Harnwegsinfektionen scheinen ein recht häufiges Problem zu sein, insbesondere bei Frauen.
Allerdings verändert sich die Reaktion des Körpers auf den Stress einer Infektion mit zunehmendem Alter, wodurch Harnwegsinfekte häufiger auftreten
gefährlich für die Seniorengruppe. Dies gilt insbesondere dann, wenn sie an Demenz leiden.
Ursachen und Symptome
Harnwegsinfekte treten auf, wenn Bakterien, meist E. coli, über die Harnröhre in die Harnwege gelangen. Aus
Dort vermehren sich Bakterien, die eine Infektion auslösen. Diese Infektion kann in der bleiben
Blase oder es breitet sich auf die Nieren aus und verursacht ein ernsteres Problem. Die häufigste Harnwegsinfektion
Zu den Symptomen gehören:
● Ein starker Harndrang
● Brennender Schmerz beim Wasserlassen
● Häufiges Ausscheiden kleiner Mengen Urin
● Trüber, roter, rosa oder colafarbener Urin
● Beckenschmerzen
● Stark riechender Urin
Wenn die In der Blase vorhandene Bakterien breiten sich auf die Nieren aus, kann es bei Ihnen zu einer schwerwiegenderen Erkrankung kommen
Schmerzen im Rücken und an den Seiten des Körpers sowie Fieber, Schüttelfrost, Übelkeit oder Erbrechen.
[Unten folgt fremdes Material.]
(* ===== verification/VirtioBlk.v ===== *)
(** * The block driver ([virtio-drivers/src/blk.rs])

    [VirtIOBlk] puts a request into its virtqueue as a chain of three
    descriptors (the request header, the block, the status byte), notifies the
    device, polls the used ring until the device has answered and takes the
    chain back.  The device is the interface [VirtioDevice]: it shares the queue
    and the memory with the driver and moves whenever the driver polls. *)

From S2P Require Import Prelude PhysMem VirtQueue.

(** ** Memory shared with the device *)
(** Bytes by physical address. *)
Abbreviation bmem := (gmap Z Z).
Definition ram_load (r : bmem) (a : Z) (n : nat) : list Z := (λ i, default 0 (r !! (a + Z.of_nat i))) <$> seq 0 n.
Fixpoint ram_store (r : bmem) (a : Z) (bs : list Z) : bmem :=
  match bs with
  | [] => r
  | b :: bs => ram_store (<[a := b]> r) (a + 1) bs
  end.
(** The part of a queue the device reads and writes. *)
Record shared : Type := mkShared { sh_desc : list Descriptor; sh_avail : AvailRing; sh_used : UsedRing; sh_ram : bmem }.

(** A device: its registers, and what it does to a queue and the memory between
    two polls of the driver. *)
Class VirtioDevice (D : Type) : Type := {
  dev_mmio :: Mmio D;
  dev_hal :: Hal D;
  dev_step : Z → D → shared → D * shared;
}.

(** The machine the driver runs on: the device, the memory and the driver's
    own data. *)
Record machine (D B : Type) : Type := mkMachine { m_dev : D; m_ram : bmem; m_drv : B }.
Arguments mkMachine {D B} m_dev m_ram m_drv.
Arguments m_dev {D B} m.
Arguments m_ram {D B} m.
Arguments m_drv {D B} m.

Section driver.
Context {D B : Type} `{VirtioDevice D}.
Implicit Types m : machine D B.

Definition dev_ : lens (machine D B) D := Lens m_dev (λ d m, mkMachine d (m_ram m) (m_drv m)).
Definition store_at (a : Z) (bs : list Z) : M (machine D B) unit :=
  modify (λ m, mkMachine (m_dev m) (ram_store (m_ram m) a bs) (m_drv m)).
Definition load_at (a : Z) (n : nat) : M (machine D B) (list Z) := λ m, Ok (ram_load (m_ram m) a n, m).

(** An operation of the queue [qv] of the driver. *)
Definition on_queue {A} (qv : lens B VirtQueue) (f : (Z → outcome Z) → M VirtQueue A) : M (machine D B) A := λ m,
  match f (hal_virt_to_phys (m_dev m)) (view qv (m_drv m)) with
  | Ok (a, q) => Ok (a, mkMachine (m_dev m) (m_ram m) (update qv q (m_drv m)))
  | Fault f => Fault f
  end.
(** The device moves. *)
Definition dev_moves (qv : lens B VirtQueue) (qi : Z) (m : machine D B) : machine D B :=
  let q := view qv (m_drv m) in
  let '(d, sh) := dev_step qi (m_dev m) (mkShared (vq_desc q) (vq_avail q) (vq_used q) (m_ram m)) in
  let q' := mkVirtQueue (vq_dma q) (sh_desc sh) (sh_avail sh) (sh_used sh) (queue_idx q) (queue_size q)
              (num_used q) (free_head q) (avail_idx q) (last_used_idx q) in
  mkMachine d (sh_ram sh) (update qv q' (m_drv m)).
(** [virtio-drivers/blk.rs:66-68] VirtIOBlk::read_block. The loop that polls the
    queue; the device may move at each turn. *)
Fixpoint spin_until_used (fuel : nat) (qv : lens B VirtQueue) (qi : Z) : M (machine D B) unit := λ m,
  if VirtQueue_can_pop (view qv (m_drv m)) then Ok (tt, m)
  else match fuel with
       | O => Fault Fuel
       | S fuel => spin_until_used fuel qv qi (dev_moves qv qi m)
       end.
End driver.

(** ** Requests *)
(** [virtio-drivers/blk.rs:232-238] ReqType *)
Inductive ReqType : Type := In_ | Out | Flush | Discard | WriteZeroes.
Definition ReqType_discriminant (t : ReqType) : Z :=
  match t with In_ => 0 | Out => 1 | Flush => 4 | Discard => 11 | WriteZeroes => 13 end.
(** [virtio-drivers/blk.rs:210-214] BlkReq *)
Record BlkReq : Type := mkBlkReq { type_ : ReqType; reserved : Z; sector : Z }.
(** Its bytes ([AsBuf]): the struct is [repr(C)]. *)
Definition BlkReq_bytes (r : BlkReq) : list Z :=
  Z_to_little_endian 4 8 (ReqType_discriminant (type_ r)) ++ Z_to_little_endian 4 8 (reserved r) ++
  Z_to_little_endian 8 8 (sector r).
(** [virtio-drivers/blk.rs:243-252] RespStatus *)
Inductive RespStatus : Type := RespOk | IoErr | Unsupported | _NotReady.
Definition RespStatus_discriminant (s : RespStatus) : Z :=
  match s with RespOk => 0 | IoErr => 1 | Unsupported => 2 | _NotReady => 3 end.
(** [virtio-drivers/blk.rs:219-221] BlkResp *)
Record BlkResp : Type := mkBlkResp { resp_status : RespStatus }.
(** [virtio-drivers/blk.rs:225-227] BlkResp::status *)
Definition BlkResp_status (r : BlkResp) : RespStatus := resp_status r.
Definition BlkResp_bytes (r : BlkResp) : list Z := [RespStatus_discriminant (resp_status r)].
(** [virtio-drivers/blk.rs:254-260] Default for BlkResp *)
Definition BlkResp_default : BlkResp := mkBlkResp _NotReady.
(** [virtio-drivers/blk.rs:262-262] BLK_SIZE *)
Definition BLK_SIZE : Z := 512.
(* ===== verification/VirtioGpu.v ===== *)
(** * The graphics driver ([virtio-drivers/src/gpu.rs])

    [VirtIOGpu] writes a command into its send page, passes both its pages to
    the device in the control queue and reads the response from the receive
    page; cursor commands go through the cursor queue.  The theorem is proved
    against the two-dimensional device [gpu] of the standard. *)

From S2P Require Import Prelude PhysMem VirtQueue VirtioBlk VirtioServe.

(** ** Structures in memory *)
(** A [repr(C)] struct without padding: the sizes and the values of its fields. *)
Definition encode (fs : list (Z * Z)) : list Z := concat ((λ p, Z_to_little_endian p.1 8 p.2) <$> fs).
(** The fields of given sizes at the start of some bytes. *)
Fixpoint decode (sizes : list Z) (bs : list Z) : list Z :=
  match sizes with
  | [] => []
  | n :: sizes => little_endian_to_Z 8 (take (Z.to_nat n) bs) :: decode sizes (drop (Z.to_nat n) bs)
  end.
Definition u32f (v : Z) : Z * Z := (4, v).
Definition u64f (v : Z) : Z * Z := (8, v).

Module Command.
(** [virtio-drivers/gpu.rs:331-356] Command *)
Inductive Command : Type :=
| GetDisplayInfo | ResourceCreate2d | ResourceUnref | SetScanout | ResourceFlush | TransferToHost2d
| ResourceAttachBacking | ResourceDetachBacking | GetCapsetInfo | GetCapset | GetEdid
| UpdateCursor | MoveCursor
| OkNodata | OkDisplayInfo | OkCapsetInfo | OkCapset | OkEdid
| ErrUnspec | ErrOutOfMemory | ErrInvalidScanoutId.
End Command.
Definition Command_discriminant (c : Command.Command) : Z :=
  match c with
  | Command.GetDisplayInfo => 0x100 | Command.ResourceCreate2d => 0x101 | Command.ResourceUnref => 0x102
  | Command.SetScanout => 0x103 | Command.ResourceFlush => 0x104 | Command.TransferToHost2d => 0x105
  | Command.ResourceAttachBacking => 0x106 | Command.ResourceDetachBacking => 0x107 | Command.GetCapsetInfo => 0x108
  | Command.GetCapset => 0x109 | Command.GetEdid => 0x10a
  | Command.UpdateCursor => 0x300 | Command.MoveCursor => 0x301
  | Command.OkNodata => 0x1100 | Command.OkDisplayInfo => 0x1101 | Command.OkCapsetInfo => 0x1102
  | Command.OkCapset => 0x1103 | Command.OkEdid => 0x1104
  | Command.ErrUnspec => 0x1200 | Command.ErrOutOfMemory => 0x1201 | Command.ErrInvalidScanoutId => 0x1202
  end.
(** [virtio-drivers/gpu.rs:362-368] CtrlHeader. The type is kept as the number in
    memory: a device may answer with one that is not a [Command]. *)
Record CtrlHeader : Type := mkCtrlHeader { hdr_type : Z; hdr_flags : Z; fence_id : Z; ctx_id : Z; hdr_padding : Z }.
Definition CtrlHeader_fields (h : CtrlHeader) : list (Z * Z) :=
  [u32f (hdr_type h); u32f (hdr_flags h); u64f (fence_id h); u32f (ctx_id h); u32f (hdr_padding h)].
Definition CtrlHeader_of (v : list Z) : CtrlHeader :=
  mkCtrlHeader (nth 0 v 0) (nth 1 v 0) (nth 2 v 0) (nth 3 v 0) (nth 4 v 0).
(** [virtio-drivers/gpu.rs:371-379] CtrlHeader::with_type *)
Definition CtrlHeader_with_type (hdr_type : Command.Command) : CtrlHeader :=
  mkCtrlHeader (Command_discriminant hdr_type) 0 0 0 0.
(** [virtio-drivers/gpu.rs:382-388] CtrlHeader::check_type *)
Definition CtrlHeader_check_type (h : CtrlHeader) (expected : Command.Command) : Result unit VirtioError :=
  if hdr_type h =? Command_discriminant expected then ok tt else err IoError.
(** [virtio-drivers/gpu.rs:393-398] Rect *)
Record Rect : Type := mkRect { rect_x : Z; rect_y : Z; rect_width : Z; rect_height : Z }.
Definition Rect_fields (r : Rect) : list (Z * Z) :=
  [u32f (rect_x r); u32f (rect_y r); u32f (rect_width r); u32f (rect_height r)].
Definition Rect_default : Rect := mkRect 0 0 0 0.
(** [virtio-drivers/gpu.rs:402-407] RespDisplayInfo *)
Record RespDisplayInfo : Type := mkRespDisplayInfo { di_header : CtrlHeader; di_rect : Rect; di_enabled : Z; di_flags : Z }.
Definition CtrlHeader_sizes : list Z := [4; 4; 8; 4; 4].
Definition RespDisplayInfo_sizes : list Z := CtrlHeader_sizes ++ [4; 4; 4; 4; 4; 4].
Definition RespDisplayInfo_of (v : list Z) : RespDisplayInfo :=
  mkRespDisplayInfo (CtrlHeader_of v) (mkRect (nth 5 v 0) (nth 6 v 0) (nth 7 v 0) (nth 8 v 0)) (nth 9 v 0) (nth 10 v 0).
(** [virtio-drivers/gpu.rs:421-423] Format *)
Inductive Format : Type := B8G8R8A8UNORM.
Definition Format_discriminant (f : Format) : Z := match f with B8G8R8A8UNORM => 1 end.
(** [virtio-drivers/gpu.rs:411-417] ResourceCreate2D *)
Definition ResourceCreate2D_fields (header : CtrlHeader) (resource_id : Z) (format : Format) (width height : Z) : list (Z * Z) :=
  CtrlHeader_fields header ++ [u32f resource_id; u32f (Format_discriminant format); u32f width; u32f height].
(** [virtio-drivers/gpu.rs:427-434] ResourceAttachBacking *)
Definition ResourceAttachBacking_fields (header : CtrlHeader) (resource_id nr_entries addr length _padding : Z) : list (Z * Z) :=
  CtrlHeader_fields header ++ [u32f resource_id; u32f nr_entries; u64f addr; u32f length; u32f _padding].
(** [virtio-drivers/gpu.rs:438-443] SetScanout *)
Definition SetScanout_fields (header : CtrlHeader) (rect : Rect) (scanout_id resource_id : Z) : list (Z * Z) :=
  CtrlHeader_fields header ++ Rect_fields rect ++ [u32f scanout_id; u32f resource_id].
(** [virtio-drivers/gpu.rs:447-453] TransferToHost2D *)
Definition TransferToHost2D_fields (header : CtrlHeader) (rect : Rect) (offset resource_id _padding : Z) : list (Z * Z) :=
  CtrlHeader_fields header ++ Rect_fields rect ++ [u64f offset; u32f resource_id; u32f _padding].
(** [virtio-drivers/gpu.rs:457-462] ResourceFlush *)
Definition ResourceFlush_fields (header : CtrlHeader) (rect : Rect) (resource_id _padding : Z) : list (Z * Z) :=
  CtrlHeader_fields header ++ Rect_fields rect ++ [u32f resource_id; u32f _padding].
(** [virtio-drivers/gpu.rs:466-471] CursorPos *)
Definition CursorPos_fields (scanout_id x y _padding : Z) : list (Z * Z) := [u32f scanout_id; u32f x; u32f y; u32f _padding].
(** [virtio-drivers/gpu.rs:475-482] UpdateCursor *)
Definition UpdateCursor_fields (header : CtrlHeader) (pos : list (Z * Z)) (resource_id hot_x hot_y _padding : Z) : list (Z * Z) :=
  CtrlHeader_fields header ++ pos ++ [u32f resource_id; u32f hot_x; u32f hot_y; u32f _padding].

(** ** Constants *)
(** [virtio-drivers/gpu.rs:304-327] Features. The bits of the flags. *)
Definition GpuFeatures_bits : list Z := [0; 1; 24; 27; 28; 29; 30; 32; 33; 34; 35; 36; 37; 38].
Definition GpuFeatures_all : Z := foldr (λ b m, Z.lor (2 ^ b) m) 0 GpuFeatures_bits.
(** [virtio-drivers/gpu.rs:484-484] QUEUE_TRANSMIT *)
Definition GPU_QUEUE_TRANSMIT : Z := 0.
(** [virtio-drivers/gpu.rs:485-485] QUEUE_CURSOR *)
Definition QUEUE_CURSOR : Z := 1.
(** [virtio-drivers/gpu.rs:487-487] SCANOUT_ID *)
Definition SCANOUT_ID : Z := 0.
(** [virtio-drivers/gpu.rs:488-488] RESOURCE_ID_FB *)
Definition RESOURCE_ID_FB : Z := 0xbabe.
(** [virtio-drivers/gpu.rs:489-489] RESOURCE_ID_CURSOR *)
Definition RESOURCE_ID_CURSOR : Z := 0xdade.
(** [virtio-drivers/gpu.rs:491-496] CURSOR_RECT *)
Definition CURSOR_RECT : Rect := mkRect 0 0 64 64.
Da die Symptome bei Menschen im jüngeren und mittleren Alter tendenziell deutlicher ausgeprägt sind, handelt es sich bei Harnwegsinfekten um
im Allgemeinen leichter zu erkennen und zu behandeln. Das Immunsystem verändert sich jedoch mit zunehmendem Alter des Körpers.
Dies macht es bei älteren Erwachsenen, insbesondere bei Menschen mit Demenz, schwieriger, eine Harnwegsinfektion zu erkennen.
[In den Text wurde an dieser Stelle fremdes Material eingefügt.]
(* ===== verification/SysFs.v ===== *)
(** * File system calls ([syscall/fs.rs], parts of [syscall/mm.rs])

    Descriptors are indices into the process's array of open files; an index
    outside it is an out-of-bounds panic unless the handler checks it.  User
    buffers are page slices of physical memory.  [sys_read] may suspend the
    task, with the open file locked; what is left to do is its state. *)

From S2P Require Import Prelude Addr PhysMem FrameAlloc PageTable UserMem MemorySet Inode Fd Kernel SysProc.

(** The bytes of a slice, and writing them. *)
Definition slice_read_ram (sl : page_slice) : K (list Z) := with_ram (λ m, Ok (slice_bytes m sl)).
Definition slice_write_ram (sl : page_slice) (bs : list Z) : K unit :=
  modify_ram (λ m, set_bytes_array m (slice_ppn sl)
    (splice (get_bytes_array m (slice_ppn sl)) (Z.to_nat (slice_lo sl)) bs)).
(** [sl[i] = b]. *)
Definition slice_set_ram (sl : page_slice) (i b : Z) : K unit :=
  let* bs := slice_read_ram sl in
  let* bs := lift (set_idx bs i b) in
  slice_write_ram sl bs.

(** [self.proc.inner.lock().fd_manager.fd_array[fd]]. *)
Definition my_fd (self fd : Z) : K Z :=
  let* pcb := my_pcb self in lift (idx (fd_array (fd_manager pcb)) fd).
Definition user_buffers (self buf ln : Z) : K (list page_slice) :=
  let* token := my_token self in
  with_ram (λ m, translated_byte_buffer m token buf ln).

(** ** Paths *)
(** [syscall/fs.rs:59-79] Thread::sys_getcwd *)
Definition sys_getcwd (self buf size : Z) : K Z :=
  let* pcb := my_pcb self in
  let cwd_bytes := as_bytes (cwd pcb) in
  if size <? len cwd_bytes + 1 then ret (-1)
  else
    let* buffers := user_buffers self buf (len cwd_bytes + 1) in
    for_each (imap (λ i b, (Z.of_nat i, b)) cwd_bytes) (λ ib,
      let* b0 := lift (idx buffers 0) in
      slice_set_ram b0 (fst ib) (snd ib)) ;;
    let* b0 := lift (idx buffers 0) in
    slice_set_ram b0 (len cwd_bytes) 0 ;;
    ret (len cwd_bytes + 1).

(** [syscall/fs.rs:600-610] Thread::sys_chdir *)
Definition sys_chdir (str_fuel : nat) (self path : Z) : K Z :=
  let* path := read_str str_fuel self path in
  let* pcb := my_pcb self in
  my_pcb_put self (pcb_set_cwd pcb (cwd pcb ++ path ++ str "/")) ;;
  ret 0.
Jede Infektion ist ein Stressfaktor für den Körper, und für jemanden mit Demenz kann zusätzlicher Stress entstehen
zu einer Verschlechterung der Symptome führen.
Symptome bei Senioren
Bei Senioren kann es bei einer Harnwegsinfektion zu Schmerzen und Fieber kommen. Ein Senior mit Demenz könnte das zunächst tun
Symptome wie erhöhte Verwirrtheit, Halluzinationen, Unruhe, Entzugserscheinungen usw. verspüren
Schwindel. Da möglicherweise keine Schmerzen vorhanden sind, kann es schwieriger sein, Harnwegsinfekte zu erkennen. Wenn verlassen
Unbehandelt können sich die Bakterien dieser Infektion auf die Nieren und noch weiter in die Nieren ausbreiten
Körper, was zu einer Sepsis führt.
Dennoch ist es wichtig, ein Auge auf die alternden Angehörigen zu haben, insbesondere auf solche mit
Demenz. Suchen Sie nach Veränderungen im Verhalten oder in der psychischen Gesundheit, die auf ein tieferes Problem hinweisen könnten.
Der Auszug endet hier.